#### Prompt:
Each record, in full, must be restated word for word.

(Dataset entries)
"""

(* ===== verification/HvmIrqSaveProps.v ===== *)
(** * The handlers of the interrupt hardware fulfil the contract of the stream *)

From stdpp Require Import base list numbers.
From Stdlib Require Import ZArith Lia Bool.
From S2P Require Import Prelude Machine Vpic VpicInv VpicOps HvmState Vlapic Vioapic HvmIrq VioapicInv.
From S2P Require Import VioapicInv VioapicOps HvmIrqOps HvmIrqRun VlapicRegs HvmLapic HvmIrqSystem HvmIrqProps.
From S2P Require Import HvmSave HvmStream HvmIrqSave HvmIrqRestore.

Open Scope Z_scope.
Open Scope se_scope.

(** ** The contract of the stream *)

(** A vcpu that exists. *)
Definition vcpu_checked (i : Z) (m : SE hdom unit) : SE hdom unit :=
  h <- get;;
  fail_if ((h_max_vcpus h <=? i) || (zlen (h_vcpus h) <=? i)) (- EINVAL);;
  m.

(** What a record does to the hardware it is loaded into. *)
Definition hw_part (ck : clock) (tc : Z) (r : Z * list Z) : SE hdom unit :=
  if tc =? PIC then on_pics (upd_pic (Z.to_nat (fst r)) (fun _ => vpic_of_bytes (snd r)))
  else if tc =? IOAPIC then on_ioapic (fun _ => vioapic_of_bytes (snd r))
  else if tc =? LAPIC then vcpu_checked (fst r) (load_hidden (fst r) (snd r))
  else if tc =? LAPIC_REGS then vcpu_checked (fst r) (load_regs ck (fst r) (snd r))
  else if tc =? PCI_IRQ then load_pci_wires (snd r)
  else if tc =? ISA_IRQ then load_isa_wires (snd r)
  else load_link_routes (snd r).

Definition irq_len (tc : Z) : Z :=
  if tc =? IOAPIC then sizeof_vioapic else if tc =? LAPIC then sizeof_lapic
  else if tc =? LAPIC_REGS then sizeof_lapic_regs else if tc =? PCI_IRQ then 16 else 8.

(** A record for each vcpu. *)
Definition vcpu_recs (bytes : vcpu -> list Z) (l : list vcpu) : list (Z * list Z) :=
  imap (fun i v => (Z.of_nat i, bytes v)) l.

Definition irq_recs (tc : Z) (d : sdom) : list (Z * list Z) :=
  let h := sd_hw d in
  if tc =? PIC then [(0, bytes_of_vpic (pic0 (h_pics h))); (1, bytes_of_vpic (pic1 (h_pics h)))]
  else if tc =? IOAPIC then [(0, bytes_of_vioapic (h_ioapic h))]
  else if tc =? LAPIC then vcpu_recs bytes_of_lapic (h_vcpus h)
  else if tc =? LAPIC_REGS then vcpu_recs bytes_of_lapic_regs (h_vcpus h)
  else if tc =? PCI_IRQ then [(0, le_bytes 16 (pci_intx (h_irq h)))]
  else if tc =? ISA_IRQ then [(0, le_bytes 8 (isa_irq (h_irq h)))]
  else if tc =? PCI_LINK then [(0, route (h_irq h) ++ sd_link_pad d)]
  else [].

Definition irq_type (tc : Z) : bool :=
  (tc =? PIC) || (tc =? IOAPIC) || (tc =? LAPIC) || (tc =? LAPIC_REGS) || (tc =? PCI_IRQ) ||
  (tc =? ISA_IRQ) || (tc =? PCI_LINK).

Definition irq_load1 (ck : clock) (tc : Z) (r : Z * list Z) (d : sdom) : sdom :=
  let d := if tc =? PCI_LINK then set_link_pad (drop 4 (snd r)) d else d in
  set_hw (fst (hw_part ck tc r (sd_hw d))) d.
Definition irq_loadable (ck : clock) (tc : Z) (r : Z * list Z) (d : sdom) : Prop :=
  irq_type tc = true /\ zlen (snd r) = irq_len tc /\ (tc = PIC -> 0 <= fst r <= 1) /\
  snd (hw_part ck tc r (sd_hw d)) = Ok tt.
Definition irq_sinv (d : sdom) : Prop :=
  callback_via_asserted (h_irq (sd_hw d)) = false /\ length (redirtbl (h_ioapic (sd_hw d))) = 48%nat /\
  length (route (h_irq (sd_hw d))) = 4%nat /\ length (sd_link_pad d) = 4%nat /\
  length (h_vcpus (sd_hw d)) = length (sd_down d) /\ (length (sd_down d) <= 128)%nat.

Section Laws.
Context (pit0 : bool) (ck : clock).

Definition irq_handler (tc : Z) : sr_handler (D := sdom) :=
  if tc =? PIC then registered sizeof_vpic vpic_save vpic_load 2
  else if tc =? IOAPIC then registered sizeof_vioapic ioapic_save ioapic_load 1
  else if tc =? LAPIC then registered_vcpu sizeof_lapic lapic_save_hidden lapic_load_hidden
  else if tc =? LAPIC_REGS then registered_vcpu sizeof_lapic_regs lapic_save_regs (lapic_load_regs ck)
  else if tc =? PCI_IRQ then registered 16 (irq_save_pci pit0) irq_load_pci 1
  else if tc =? ISA_IRQ then registered 8 irq_save_isa irq_load_isa 1
  else registered 8 irq_save_link irq_load_link 1.

Lemma irq_handlers_lookup i h : irq_handlers pit0 ck !! i = Some h ->
  (i < 19)%nat /\ h = if irq_type (Z.of_nat i) then irq_handler (Z.of_nat i) else no_handler.
Proof.
  intros H. assert (length (irq_handlers pit0 ck) = 19%nat) as Hl by reflexivity.
  apply lookup_lt_Some in H as Hi. rewrite Hl in Hi. split; [done|].
  do 19 (destruct i as [|i]; [by injection H as <-|]). lia.
Qed.

Lemma irq_type_cases tc : irq_type tc = true ->
  tc = PIC \/ tc = IOAPIC \/ tc = LAPIC \/ tc = LAPIC_REGS \/ tc = PCI_IRQ \/ tc = ISA_IRQ \/ tc = PCI_LINK.
Proof. unfold irq_type, PIC, IOAPIC, LAPIC, LAPIC_REGS, PCI_IRQ, ISA_IRQ, PCI_LINK. lia. Qed.

Lemma irq_recs_none tc d : irq_type tc = false -> irq_recs tc d = [].
Proof.
  unfold irq_type, irq_recs. intros H. do 5 apply orb_false_iff in H as [H ->]. by apply orb_false_iff in H as [-> ->].
Qed.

"""

#### Output below:
(* ===== verification/HvmIrqSaveProps.v ===== *)
(** * The handlers of the interrupt hardware fulfil the contract of the stream *)

From stdpp Require Import base list numbers.
From Stdlib Require Import ZArith Lia Bool.
From S2P Require Import Prelude Machine Vpic VpicInv VpicOps HvmState Vlapic Vioapic HvmIrq VioapicInv.
From S2P Require Import VioapicInv VioapicOps HvmIrqOps HvmIrqRun VlapicRegs HvmLapic HvmIrqSystem HvmIrqProps.
From S2P Require Import HvmSave HvmStream HvmIrqSave HvmIrqRestore.

Open Scope Z_scope.
Open Scope se_scope.

(** ** The contract of the stream *)

(** A vcpu that exists. *)
Definition vcpu_checked (i : Z) (m : SE hdom unit) : SE hdom unit :=
  h <- get;;
  fail_if ((h_max_vcpus h <=? i) || (zlen (h_vcpus h) <=? i)) (- EINVAL);;
  m.

(** What a record does to the hardware it is loaded into. *)
Definition hw_part (ck : clock) (tc : Z) (r : Z * list Z) : SE hdom unit :=
  if tc =? PIC then on_pics (upd_pic (Z.to_nat (fst r)) (fun _ => vpic_of_bytes (snd r)))
  else if tc =? IOAPIC then on_ioapic (fun _ => vioapic_of_bytes (snd r))
  else if tc =? LAPIC then vcpu_checked (fst r) (load_hidden (fst r) (snd r))
  else if tc =? LAPIC_REGS then vcpu_checked (fst r) (load_regs ck (fst r) (snd r))
  else if tc =? PCI_IRQ then load_pci_wires (snd r)
  else if tc =? ISA_IRQ then load_isa_wires (snd r)
  else load_link_routes (snd r).

Definition irq_len (tc : Z) : Z :=
  if tc =? IOAPIC then sizeof_vioapic else if tc =? LAPIC then sizeof_lapic
  else if tc =? LAPIC_REGS then sizeof_lapic_regs else if tc =? PCI_IRQ then 16 else 8.

(** A record for each vcpu. *)
Definition vcpu_recs (bytes : vcpu -> list Z) (l : list vcpu) : list (Z * list Z) :=
  imap (fun i v => (Z.of_nat i, bytes v)) l.

Definition irq_recs (tc : Z) (d : sdom) : list (Z * list Z) :=
  let h := sd_hw d in
  if tc =? PIC then [(0, bytes_of_vpic (pic0 (h_pics h))); (1, bytes_of_vpic (pic1 (h_pics h)))]
  else if tc =? IOAPIC then [(0, bytes_of_vioapic (h_ioapic h))]
  else if tc =? LAPIC then vcpu_recs bytes_of_lapic (h_vcpus h)
  else if tc =? LAPIC_REGS then vcpu_recs bytes_of_lapic_regs (h_vcpus h)
  else if tc =? PCI_IRQ then [(0, le_bytes 16 (pci_intx (h_irq h)))]
  else if tc =? ISA_IRQ then [(0, le_bytes 8 (isa_irq (h_irq h)))]
  else if tc =? PCI_LINK then [(0, route (h_irq h) ++ sd_link_pad d)]
  else [].

Definition irq_type (tc : Z) : bool :=
  (tc =? PIC) || (tc =? IOAPIC) || (tc =? LAPIC) || (tc =? LAPIC_REGS) || (tc =? PCI_IRQ) ||
  (tc =? ISA_IRQ) || (tc =? PCI_LINK).

Definition irq_load1 (ck : clock) (tc : Z) (r : Z * list Z) (d : sdom) : sdom :=
  let d := if tc =? PCI_LINK then set_link_pad (drop 4 (snd r)) d else d in
  set_hw (fst (hw_part ck tc r (sd_hw d))) d.
Definition irq_loadable (ck : clock) (tc : Z) (r : Z * list Z) (d : sdom) : Prop :=
  irq_type tc = true /\ zlen (snd r) = irq_len tc /\ (tc = PIC -> 0 <= fst r <= 1) /\
  snd (hw_part ck tc r (sd_hw d)) = Ok tt.
Definition irq_sinv (d : sdom) : Prop :=
  callback_via_asserted (h_irq (sd_hw d)) = false /\ length (redirtbl (h_ioapic (sd_hw d))) = 48%nat /\
  length (route (h_irq (sd_hw d))) = 4%nat /\ length (sd_link_pad d) = 4%nat /\
  length (h_vcpus (sd_hw d)) = length (sd_down d) /\ (length (sd_down d) <= 128)%nat.

Section Laws.
Context (pit0 : bool) (ck : clock).

Definition irq_handler (tc : Z) : sr_handler (D := sdom) :=
  if tc =? PIC then registered sizeof_vpic vpic_save vpic_load 2
  else if tc =? IOAPIC then registered sizeof_vioapic ioapic_save ioapic_load 1
  else if tc =? LAPIC then registered_vcpu sizeof_lapic lapic_save_hidden lapic_load_hidden
  else if tc =? LAPIC_REGS then registered_vcpu sizeof_lapic_regs lapic_save_regs (lapic_load_regs ck)
  else if tc =? PCI_IRQ then registered 16 (irq_save_pci pit0) irq_load_pci 1
  else if tc =? ISA_IRQ then registered 8 irq_save_isa irq_load_isa 1
  else registered 8 irq_save_link irq_load_link 1.

Lemma irq_handlers_lookup i h : irq_handlers pit0 ck !! i = Some h ->
  (i < 19)%nat /\ h = if irq_type (Z.of_nat i) then irq_handler (Z.of_nat i) else no_handler.
Proof.
  intros H. assert (length (irq_handlers pit0 ck) = 19%nat) as Hl by reflexivity.
  apply lookup_lt_Some in H as Hi. rewrite Hl in Hi. split; [done|].
  do 19 (destruct i as [|i]; [by injection H as <-|]). lia.
Qed.

Lemma irq_type_cases tc : irq_type tc = true ->
  tc = PIC \/ tc = IOAPIC \/ tc = LAPIC \/ tc = LAPIC_REGS \/ tc = PCI_IRQ \/ tc = ISA_IRQ \/ tc = PCI_LINK.
Proof. unfold irq_type, PIC, IOAPIC, LAPIC, LAPIC_REGS, PCI_IRQ, ISA_IRQ, PCI_LINK. lia. Qed.

Lemma irq_recs_none tc d : irq_type tc = false -> irq_recs tc d = [].
Proof.
  unfold irq_type, irq_recs. intros H. do 5 apply orb_false_iff in H as [H ->]. by apply orb_false_iff in H as [-> ->].
Qed.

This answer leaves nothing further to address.